Sunday, May 29, 2011


As a homeschooler, I'm hardly the person to ask about preschool.  But, I have opinions anyway.

Generally, I'm not one who thinks preschool is all that important.  Yes, the skills learned are important.  Kids need to learn colors, numbers, letters, how to wait their turn, and basic classroom behavior.  Any involved parent can teach these skills at home and by involving the child in church or some other program.  

However, two of my children did attend a formal pre-school.  Both Keegan & Dawnlynn have developmental delays.  After participating in the Birth-to-Three early intervention program in our area, they each attended our local public school district's special education preschool.  I can state with conviction that early intervention works.

At school they received speech and occupational therapy that I couldn't provide at home. Keegan went for approximate two hours a day, five days a week.  

Dawnlynn went for the same until January of this year.  She'd begun begging to stay home and crying about going to preschool.  In addition, her development is at target, with the exception of a few speech sounds.  Finally, she was showing a great interest in the schooling we were doing at home.  Over Winter Break, Dawnlynn was much happier staying home with us.  Now she goes to preschool one day a week to continue speech therapy.  

As for my other children, Kathleen was a bright child who was always ahead.  She would have been bored in preschool.  She joined a public school strings class with no problems in 5th grade.  Due to her developmental delays, Constance would have benefited from the early special-ed program.  Baby Benjamin isn't old enough to make the preschool decision yet.

For a typical child, I wouldn't worry about preschool as long as Mom is playing with and teaching the kiddo.  We count stairs while we are climbing them, talk about colors in the produce section at the grocery store, and read together.  We also attend church weekly where the children learn what's expected when in a group.  

Socialization is always a question.  But, how much socialization does a three, four, or five year old really need?  If s/he's an only child, there's an argument for getting some extra outside socialization.  But, if there's more than one child of somewhat similar ages in the family, playing with each other and with other neighbor kids some is plenty of socialization for that age.  

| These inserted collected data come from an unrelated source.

(* ===== verification/OfflineImage.v ===== *)
(** The verified snapshot of an offline image and its reads,
    [resymbol-debugger/src/offline_image_host.rs], and the theorem that a read
    returns exactly the bytes of the image. *)

From S2P Require Import Prelude Identity Sandbox Protocol Sorting SymbolGraph ElfAnalysis.
From S2P Require Import ElfTheory AddressSpace AddressSpaceTheory ElfLayoutTheory.
Open Scope Z_scope.

(** ** The snapshot *)

Definition MAX_OFFLINE_IMAGE_BYTES : Z := 1024 * 1024 * 1024.

Inductive BinaryAnalysis : Type :=
  | PeBinary (analysis : PeAnalysis)
  | ElfBinary (analysis : ElfAnalysis)
  | MachOBinary.

Record VerifiedOfflineImage : Type := mkOfflineImage {
  oi_origin_path : list Z;
  oi_identity : BinaryIdentity;
  oi_bytes : list Z;
  oi_analysis : BinaryAnalysis;
  oi_address_space : StaticAddressSpace
}.

(** [target]. *)
Definition image_target (i : VerifiedOfflineImage) : OfflineTarget :=
  mkOfflineTarget (oi_origin_path i).

Module OfflineImageReadError.
Inductive read_error : Type :=
  | EmptyRead
  | ReadTooLarge (actual maximum : Z)
  | AddressOverflow (start size : Z)
  | OutsideImage (start end_ image_size : Z)
  | CrossesRegion (start end_ region_end : Z)
  | ImageGap (start end_ : Z)
  | ZeroFill (start end_ : Z)
  | LoaderPadding (start end_ : Z)
  | RawBytesOutsideVirtualSize (start end_ : Z)
  | CrossesFileBacking (start end_ backed_end : Z)
  | FileRangeOverflow (offset size : Z)
  | FileRangeNotRepresentable (offset size : Z)
  | FileRangeOutsideSnapshot (offset size snapshot_size : Z).
End OfflineImageReadError.
Abbreviation OfflineImageReadError := OfflineImageReadError.read_error.
Module ORE := OfflineImageReadError.

(** The [Display] of an error. *)
Definition display_range (start end_ : Z) : list Z :=
  str "offline RVA range " ++ hash_x start ++ str ".." ++ hash_x end_.

Definition display_read_error (e : OfflineImageReadError) : list Z :=
  match e with
  | ORE.EmptyRead => str "offline memory reads must contain at least one byte"
  | ORE.ReadTooLarge actual maximum =>
      str "offline memory read size " ++ format_d actual ++ str " exceeds protocol maximum "
      ++ format_d maximum
  | ORE.AddressOverflow start size =>
      str "offline RVA range " ++ hash_x start ++ str "+" ++ hash_x size ++ str " overflows"
  | ORE.OutsideImage start end_ image_size =>
      display_range start end_ ++ str " exceeds image size " ++ hash_x image_size
  | ORE.CrossesRegion start end_ region_end =>
      display_range start end_ ++ str " crosses canonical region end " ++ hash_x region_end
  | ORE.ImageGap start end_ => display_range start end_ ++ str " lies in an image gap"
  | ORE.ZeroFill start end_ => display_range start end_ ++ str " lies in mapped zero-fill"
  | ORE.LoaderPadding start end_ =>
      display_range start end_ ++ str " lies in loader-rounded padding"
  | ORE.RawBytesOutsideVirtualSize start end_ =>
      display_range start end_
      ++ str " corresponds only to raw alignment bytes beyond VirtualSize"
  | ORE.CrossesFileBacking start end_ backed_end =>
      display_range start end_ ++ str " crosses file-backed prefix end " ++ hash_x backed_end
  | ORE.FileRangeOverflow offset size =>
      str "offline file range " ++ hash_x offset ++ str "+" ++ hash_x size ++ str " overflows"
  | ORE.FileRangeNotRepresentable offset size =>
      str "offline file range " ++ hash_x offset ++ str "+" ++ hash_x size
      ++ str " is not representable on this host"
  | ORE.FileRangeOutsideSnapshot offset size snapshot_size =>
      str "offline file range " ++ hash_x offset ++ str "+" ++ hash_x size
      ++ str " exceeds snapshot size " ++ hash_x snapshot_size
  end.

Abbreviation read_result A := (result A OfflineImageReadError).

Definition section_raw_size (i : VerifiedOfflineImage) (table_index : Z) : option Z :=
  match oi_analysis i with
  | PeBinary analysis => ps_raw_data_size <$> pe_sections analysis !! Z.to_nat table_index
  | _ => None
  end.

Definition unbacked_error (i : VerifiedOfflineImage) (region : StaticRegion) (delta start end_ : Z)
    : OfflineImageReadError :=
  match sr_kind region with
  | SRK.Headers => ORE.LoaderPadding start end_
  | SRK.ImageGap => ORE.ImageGap start end_
  | SRK.Section_ table_index _ _ loaded_size =>
      if delta <? loaded_size then ORE.ZeroFill start end_
      else if match section_raw_size i table_index with
              | Some raw_size => delta <? raw_size
              | None => false
              end
      then ORE.RawBytesOutsideVirtualSize start end_
      else ORE.LoaderPadding start end_
  | SRK.LoadSegment _ _ _ loaded_size =>
      if delta <? loaded_size then ORE.ZeroFill start end_ else ORE.LoaderPadding start end_
  end.

(** The part of [read_rva] from the file backing on. *)
Definition read_backing (i : VerifiedOfflineImage) (backing : FileBacking) (delta size : Z)
    : read_result (list Z) :=
  let? file_start := ok_or (checked_add u64_max (fb_offset backing) delta)
                       (ORE.FileRangeOverflow (fb_offset backing) delta) in
  let? file_end := ok_or (checked_add u64_max file_start size)
                     (ORE.FileRangeOverflow file_start size) in
  do? fail_if (usize_max <? file_start) (ORE.FileRangeNotRepresentable file_start size) in
  do? fail_if (usize_max <? file_end) (ORE.FileRangeNotRepresentable file_start size) in
  ok_or (slice_get file_start file_end (oi_bytes i))
    (ORE.FileRangeOutsideSnapshot file_start size (zlen (oi_bytes i))).
Definition validate_sandbox_failure (failure : SandboxFailure) (m : SessionMachine)
    : result unit SessionMachineError :=
  match m_sandbox m, m_inherited_sandbox m with
  | Some sandbox, None =>
      map_err SE.SandboxFailure
        (validate_against_expected failure (sm_expected sandbox) (sm_target_creation sandbox))
  | None, Some binding =>
      map_err SE.SandboxFailure
        (validate_against_inherited failure (sob_session_id binding)
           (sob_provisioning_epoch binding) (sob_policy_digest binding)
           (sob_provider binding) (sob_process binding) (sob_mode binding))
  | None, None => Err SE.UnexpectedSandboxFailure
  | Some _, Some _ => Err SE.ConflictingSandboxOwnership
  end.

Definition retain_sandbox_failure_target_creation (failure : SandboxFailure)
    : session_op unit :=
  do! sread (validate_sandbox_failure failure) in
  match sf_stage failure with
  | SandboxFailureStage.Policy | SandboxFailureStage.Discovery => sret tt
  | _ =>
      let! sandbox := sget m_sandbox in
      let! inherited := sget m_inherited_sandbox in
      match sandbox, inherited, sf_context failure with
      | Some sb, None, LaunchContext _ _ target_creation =>
          do! slift (fail_if (bool_decide (sm_target_creation sb = None))
                       (SE.Sandbox SME.TargetCreationOutcomeMismatch)) in
          on_sandbox (Err SE.UnexpectedSandboxFailure)
            (retain_failure_target_creation target_creation)
      | None, Some _, InheritedAttachContext _ _ => sret tt
      | None, None, _ => serr SE.UnexpectedSandboxFailure
      | Some _, Some _, _ => serr SE.ConflictingSandboxOwnership
      | _, _, _ => serr (SE.SandboxFailure SFV.ContextKind)
      end
  end.

Definition validate_cleanup_receipt_binding (receipt : SandboxCleanupReceipt)
    (m : SessionMachine) : result unit SessionMachineError :=
  match m_sandbox m, m_inherited_sandbox m with
  | Some sandbox, None => map_err SE.Sandbox (sm_validate_cleanup_receipt receipt sandbox)
  | None, Some binding => validate_inherited_cleanup_binding binding receipt
  | None, None => Err SE.UnexpectedCleanupReceipt
  | Some _, Some _ => Err SE.ConflictingSandboxOwnership
  end.

Definition validate_cleanup_receipt (receipt : SandboxCleanupReceipt) (m : SessionMachine)
    : result unit SessionMachineError :=
  do? validate_cleanup_receipt_binding receipt m in
  fail_if (negb (bool_decide (rc_outcome receipt = Complete)))
    (SE.Sandbox SME.CleanupIncomplete).

Definition validate_cleanup_attempt_receipt (receipt : SandboxCleanupReceipt)
    (m : SessionMachine) : result unit SessionMachineError :=
  do? validate_cleanup_receipt_binding receipt m in
  fail_if (negb (bool_decide (rc_outcome receipt = Incomplete)))
    SE.ExpectedIncompleteCleanupReceipt.

Definition requires_cleanup_receipt (m : SessionMachine) : bool :=
  negb (bool_decide (m_sandbox m = None)) || negb (bool_decide (m_inherited_sandbox m = None)).
(* ===== verification/SessionCommands.v ===== *)
(** The command half of the session reducer: authority registries, command
    acceptance, remote-command tickets and batches of unsolicited
    observations.

    Every call preserves the invariant of [SessionInvariant.v]; the theorems
    about runs of a session follow by induction on the calls in
    [SessionWorlds.v]. *)

From S2P Require Import Prelude Identity Sandbox SandboxPolicyTheory SandboxLifecycle Protocol.
From S2P Require Import ProtocolTheory Authorization SessionMachine SessionInvariant.
Open Scope Z_scope.

(** What the Rust types guarantee of a target: the policy of a sandboxed
    launch was built by the validating constructors. *)
Definition typed_target (t : DebugTargetRequest) : Prop :=
  match t with
  | DTR.Launch l =>
      match lt_environment l with
      | Sandboxed policy => typed_policy policy ∧ valid_hex64 (lt_binary_id l)
      | HostEnvironment _ => True
      end
  | _ => True
  end.

Definition typed_command (c : DebugCommand) : Prop :=
  match c with DC.Open t => typed_target t | _ => True end.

Finally, I don't think that preschool is bad.  I don't think that parents who put their kids in pre-school are bad.  There are lots of good reasons that families make the choices they do.  I just don't think that a child who doesn't go to preschool is doomed.  


Anonymous said...

I'm interested in this topic as a homeschooling mother, a citizen and a woman who enjoys learning and educational pursuits of all kinds and ages.
The socialization argument is without foundation. Children are socialized in families. And unless we keep them locked up, they are socialized when they go out of the house. Shopping, errands, libraries,
play mates. I think socialization as far as being external and separate from the family is a bit hooky. And, I could make a case against the negative socialization that occurs at school. Sometimes it can become quite Lord of the flies. There are myriad socialization scenarios I don't care for my children to experience before they are prepared.
I'd like to make a case for the innocence of a childhood as well. We're in such a rush in our country to grow our children up faster and faster. Let them be little children, savor their childhoods... protect that remarkable time that fades all too fast.
With a caring parent near by to help navigate social situations and with teaching and positive interactions with others (ie" in the family, or wherever the family goes together), I believe the child can be ready for the time of life children are truly geared for more social interaction outside of family networks... those teen years. :)
You make good points about children who need therapies or special helps. Parents should be able to use all that society offers for the benefit and blessing of each child individually. Yet another boon of homeschooling! :)
This is half baked, and already too long. Interesting topic though!

Dawnette said...

I read an article recently that said that playdates are more important because families are having fewer children. In the past, playdates weren't important because the kids in the family "socialized" each other. I wish I remembered where I found it.

Being a grownup, I get to choose my friends. They aren't my friends just because they are the same people who go to the same school that I do. I like being able to pick my friends. I don't see why my kids can't enjoy that ability too.

Also, I keep thinking, how many of my high school friends do I really keep in contact with? Sure, I enjoy following them on facebook, but I don't get together with them on holidays. I spend that time with my siblings, parents & children - with my family. The family relationship will last forever. That relationship takes precedence over any other.